ここだけのあとがき

2008.01.07

津原泰水『ルピナス探偵団の憂愁』[2008年1月]

『ルピナス探偵団の憂愁』では、
まず探偵団の解散を書きました。

津原泰水だからこそ書き得た、少年少女たちの「探偵」物語。
(07年12月刊『ルピナス探偵団の憂愁』)

津原泰水 yasumi TSUHARA

 

 自分のウェブサイトを確認せねばならないほど、風化したお話にて恐縮。《ルピナス探偵団》シリーズの第一作『うふふ・ルピナス探偵団』が出版されたのは1994年、いまから十三年も昔のことです。「・」の部分(出版用語でナカグロといいます)には本来ハートマークが付いており、ちなみに僕はこのタイトルを付けた覚えがありません。「いつの間にかタイトルが付いていた」なんていうのは、当時の少女小説でわりあい普通のことでした。

 もともと倒叙形式で書いた原稿でしたが、これも編集判断でプロローグが削られ、凡庸な――良く云えば「若年層にも分かりやすい」犯人当て小説として、世に出ました。
 中略。芳しくなかった売上げを挽回すべく、翌年、大胆に新本格風の物理トリックを導入した『ようこそ雪の館へ』をものした次第ですが、大胆すぎたようでシリーズは打ち切られました。こちらのタイトルは僕が付けたものです。内容と裏腹なあたり、自分らしくて今でも気に入っています。

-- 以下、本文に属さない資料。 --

(* ===== verification/Prelude.v ===== *)
(** * A verification of the Inery chain library

    Inery is a blockchain node.  Its state is an object database with undo
    stacks; blocks of transactions change it; block producers take turns in
    producing blocks, and a block that two thirds of them have confirmed
    cannot be undone any more.  This development models the parts of the chain
    library (src/libraries/chain), of chainbase and of fc that decide what the
    state is and which blocks and transactions are accepted, as Rocq functions
    with the names of the source, and proves what they promise.

    ** How the parts fit together

    A block header arrives: its bytes are read ([Raw], [Codecs],
    [BlockHeader]), the state of the header is computed from that of its
    predecessor and its producer and signatures are checked
    ([BlockHeaderState], over [ProducerSchedule], [Authority], [Merkle] and
    [ProtocolFeatures]), and the block joins the tree of blocks
    ([ForkDatabase]).  Its transactions ([Transactions]) are checked against
    duplicates, their reference block and the lists of the node
    ([TransactionChecks]) and authorized against the permissions of the
    accounts ([Authorization] over [Permissions] and [AuthorityChecker]).
    Their actions run, notify accounts and send inline actions
    ([ActionExecution]), changing the tables of the system ([NativeActions],
    [ChainObjects] over [Chainbase]) and of contracts ([ContractTables]); the
    accounts that authorized them pay ([TransactionContext] over
    [ResourceLimits] and [UsageAccumulator]).  Contracts store transactions
    for later ([Deferred]).  A transaction of either kind gets a receipt in the
    block being built, or is taken back ([PushTransaction]).  What could not be
    applied waits in the [TransactionQueue].  Whole blocks are applied, taken
    back and made irreversible as the best branch of the tree demands
    ([ForkSwitch]).

    ** Files, sources and theorems

    - [Exceptions]: exceptions.hpp of the chain library and the macros that
      rethrow.  The hierarchy is a tree with distinct codes.
    - [Text]: characters, decimal text, and Boost's string routines as a class
      with laws.
    - [Intrinsics]: whitelisted_intrinsics.cpp.  The multimap by hash refines a
      set of names.
    - [Names]: name.hpp and name.cpp.  Packing and printing round-trip.
    - [Merkle]: merkle.cpp, incremental_merkle.hpp.  The incremental tree has
      the root of the tree built at once.
    - [Assets]: safe.hpp, symbol.hpp, asset.cpp.  Printing and parsing
      round-trip; arithmetic is exact or throws.
    - [Timestamps]: block_timestamp.hpp, fc/time.hpp.
    - [Chainbase]: chainbase.hpp and chainbase.cpp.  An index with its undo
      stack refines a table that saves copies of itself, up to the abort when
      a unique key is violated; squash follows its table; all indices stay in
      step.
    - [TransactionQueue]: unapplied_transaction_queue.hpp.  The queue refines
      three first-in first-out queues.
    - [Authority], [AuthorityChecker]: authority.hpp, authority_checker.hpp.
      A yes of the checker is justified, and it is exact on hierarchies that
      can be ranked below the recursion limit.
    - [UsageAccumulator], [ResourceLimits]: resource_limits.cpp and its
      private header.  Totals, limits, billing and elastic limits.
    - [ProducerSchedule]: producer_schedule.hpp.
    - [Raw], [Codecs], [Hex]: fc/io/raw.hpp, varint.hpp, datastream.hpp, the
      serialized structures, hexadecimal text.  Round trips by instance search
      for the class [Lawful].
    - [BlockHeader]: block_header.hpp and block_header.cpp.
    - [Transactions]: action.hpp, transaction.hpp, transaction.cpp.
    - [ProtocolFeatures]: protocol_feature_manager.cpp.  The linked list of
      activations refines a log; popping blocks undoes activations.
    - [ChainObjects], [Permissions], [NativeActions], [Authorization]: the
      objects of the state, authorization_manager.cpp, inery_contract.cpp and
      the accounts of the genesis block.  The permissions of an account are a
      tree in every reachable state, no link begins to dangle once the feature
      against it is active, a transaction that passes is authorized, and one
      that does not fails in a defined way.
    - [ChainConfig]: chain_config.cpp, genesis_state.cpp.  The check of a
      configuration is exact; comparison and serialization.
    - [TransactionChecks]: the checks of controller.cpp and
      transaction_context.cpp before a transaction runs.  No replay within the
      lifetime of a transaction; the reference block is the newest with its
      number; the merges of sorted lists are exact.
    - [TransactionContext], [Billing], [BillingTimer]:
      transaction_context.cpp and platform_timer_posix.cpp.  Once the checks
      passed, billing a transaction with net usage and time fails for memory
      only; the billed time is the running time without the pauses.
    - [ActionExecution], [ExecutionOrder]: the part of apply_context.cpp that
      runs actions.  Every action of a transaction and every action they create
      runs once and after its creator, execution ends, and an inline action
      needs the code permission of its sender.
    - [Deferred]: deferred transactions in apply_context.cpp and controller.cpp.
      Their memory is accounted for at any time, the activation of
      REPLACE_DEFERRED gives back what replaced ones cost, and storing one
      needs the code permission of the sender.
    - [PushTransaction], [PushReceipts]: push_transaction,
      push_scheduled_transaction and apply_onerror of controller.cpp.  The
      usage of a block is what its receipts say; a deferred transaction is
      retired with one receipt or left alone, and an expired one can always be
      retired.
    - [ContractTables], [TableInvariants], [TableRefinement],
      [SecondaryOrder]: contract_table_objects.hpp and the functions of
      apply_context.hpp and apply_context.cpp on them.  Counts, keys,
      iterators and billed memory stay consistent; primary rows refine ordered
      maps; secondary indices follow the order of their keys, floating point
      numbers included.
    - [BlockHeaderState]: block_header_state.cpp.  The invariant of a chain of
      headers, the quorum behind an irreversible block, and the agreement of
      producing and validating a header.  [Liveness]: two rounds of more than
      two thirds of the producers make a block irreversible.
    - [ForkDatabase]: fork_database.cpp.  The tree invariant, the choice of the
      head, and the branches between blocks.
    - [ForkSwitch], [ForkSync]: push_block, maybe_switch_forks, pop_block,
      commit_block, abort_block and log_irreversible of controller.cpp.  The
      state, the features, the reversible blocks, the block log and the fork
      database stay in step; a push that fails restores them; a push ends.
      This is shown for nodes that are neither in irreversible mode nor
      replaying, trust no single producer and do not force the checks of blocks
      that they validated lightly ([ForkSync.ordinary_node]).

    ** Conventions

    A fixed-width integer is a [Z]; [wrap] and [swrap] stand where the C++
    type of an expression makes a conversion happen.  Code that may throw
    returns an [outcome], whose errors are the exceptions of [Exceptions];
    [undefined_behaviour] is one of them, and a theorem that an operation
    returns normally excludes it.  Code outside the repository is an argument:
    hashes, signature recovery, compression, the clock, Boost's string
    routines and the order of equal keys in a multimap; where a theorem needs
    a law of such an argument the law is a class or a hypothesis with an
    instance that satisfies it.

    A loop that is not structural gets fuel: as many rounds as there are
    permissions for the walk up a hierarchy, as there are blocks for the
    walks of the fork database, as there are recursion levels for the
    authority checker, as there are transactions for the queue, as there are
    corrections of memory for their return.  The execution of actions has fuel
    for the depth of inline actions and for the notifications of one action.
    Theorems show that the fuel is never used up in a well-formed state; those
    about the results of an execution hold for any fuel with which it ends, and
    [ExecutionOrder.execution_ends] gives one.

    ** Not modelled

    - What a block does to the state as a whole: [ForkSwitch] takes it as an
      argument, while [PushTransaction] models the transactions of a block one
      by one.  The two are not joined: signatures of a block's transactions are
      recovered in other threads, and contracts are arguments.
    - The start and the end of a block in controller.cpp: activating and
      preactivating features, promoting a proposed schedule, the onblock
      transaction, update_producers_authority and finalize_block.  The
      components they call are modelled.
    - Starting a node: the replay of the block log, snapshots, the check of the
      database header.  It is mostly input and output.
    - The block log and the files of the fork database: files.
    - abi_serializer and the variants and JSON of fc, which show data to
      clients and do not change the state.
    - The WebAssembly engines, validators and compilers (ine-vm, wabt,
      wasm-jit, most of softfloat) and the intrinsics, which copy memory of a
      contract into calls of the modelled functions: code of a contract is an
      argument of [ActionExecution].
    - The plugins and programs, which move messages between sockets, files and
      the chain library.
    - Threads and locks, shared memory, logging, the network code of fc.
    - Cryptographic primitives, which are arguments. *)

From Stdlib Require Export ZArith Lia.
From Stdlib Require Import Sorted.
From stdpp Require Export base tactics list numbers gmap sets option.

 大筋には難があっても、キャラクター小説としては面白いものが、ジュヴナイルやライトノヴェルには多々あります。ルピナスもキャラクター造形に力を入れたお蔭でしょうか、自分自身も内容を忘れかけていた頃、「前二作に書き下ろしを加え一冊として出し直しませんか」とのありがたい打診を、原書房からたまわりました。そして「大女優の右手」を書きました。前二作なくしては成立しにくい物語ながら、ところどころ他人が書いたのかと思うほど、不思議な力を秘めた作品となりました。本当に他人が書いてくれるなら、この商売、どんなに楽でしょう。

 上記三篇を所収した『ルピナス探偵団の当惑』は、いま創元推理文庫に入っています。彩子、キリエ、摩耶、そして祀島くんは、僕に何度も印税を振り込んでくれます。彼らに甘え続けていては、身も心も駄目な人間になってしまうこと必至です。今でも駄目なのに、もっと堕落するかと思うと空恐ろしくなります。
 そこで新作『ルピナス探偵団の憂愁』では、まず探偵団の解散を書きました。時制的には「百合の木陰」が彼らの最後の事件で、お読みになれば分かることですが再結成はあり得ません。そこから「犬には歓迎されざる」「初めての密室」「慈悲の花園」と、彩子の記憶は、ルピナス学園の卒業式までの日々を遡っていきます。
 四人が迎えた卒業式で、『ルピナス探偵団の憂愁』は終わります。貫徹できるかどうか五分五分と感じながら始めたこの構成は、仕上げてみればなかなか素敵で、来春、さまざまな「卒業」を迎えられる皆さんに、ぜひ読んでいただきたいと思っています。

『憂愁』を始めるにあたり、担当者が「ぜひ『大女優の右手』レベルで」との麗しい歓迎ゲートを用意してくれました。くぐってみたら火の輪でした。華麗にくぐれましたかどうか、自身には判断できませんが、シリーズへの著者の愛着と、かつて無名のペイパーバックライターを支えてくれた若く勇敢な善意への、深い感謝を、どうかお察しください。

(2008年1月)

津原泰水(つはら・やすみ)
1964年広島県生まれ。青山学院大学卒業。89年より津原やすみ名義で少女小説を多数執筆。97年、現名義で『妖都』を発表、注目を集める。以後、ホラー、幻想小説、ミステリなど、多岐にわたる分野で活躍。2006年、高校の吹奏楽部を舞台にした『ブラバン』が話題となる。他の著作に『蘆屋家の崩壊』『少年トレチア』『綺譚集』『赤い竪琴』『ピカルディの薔薇』『ルピナス探偵団の当惑』などがある。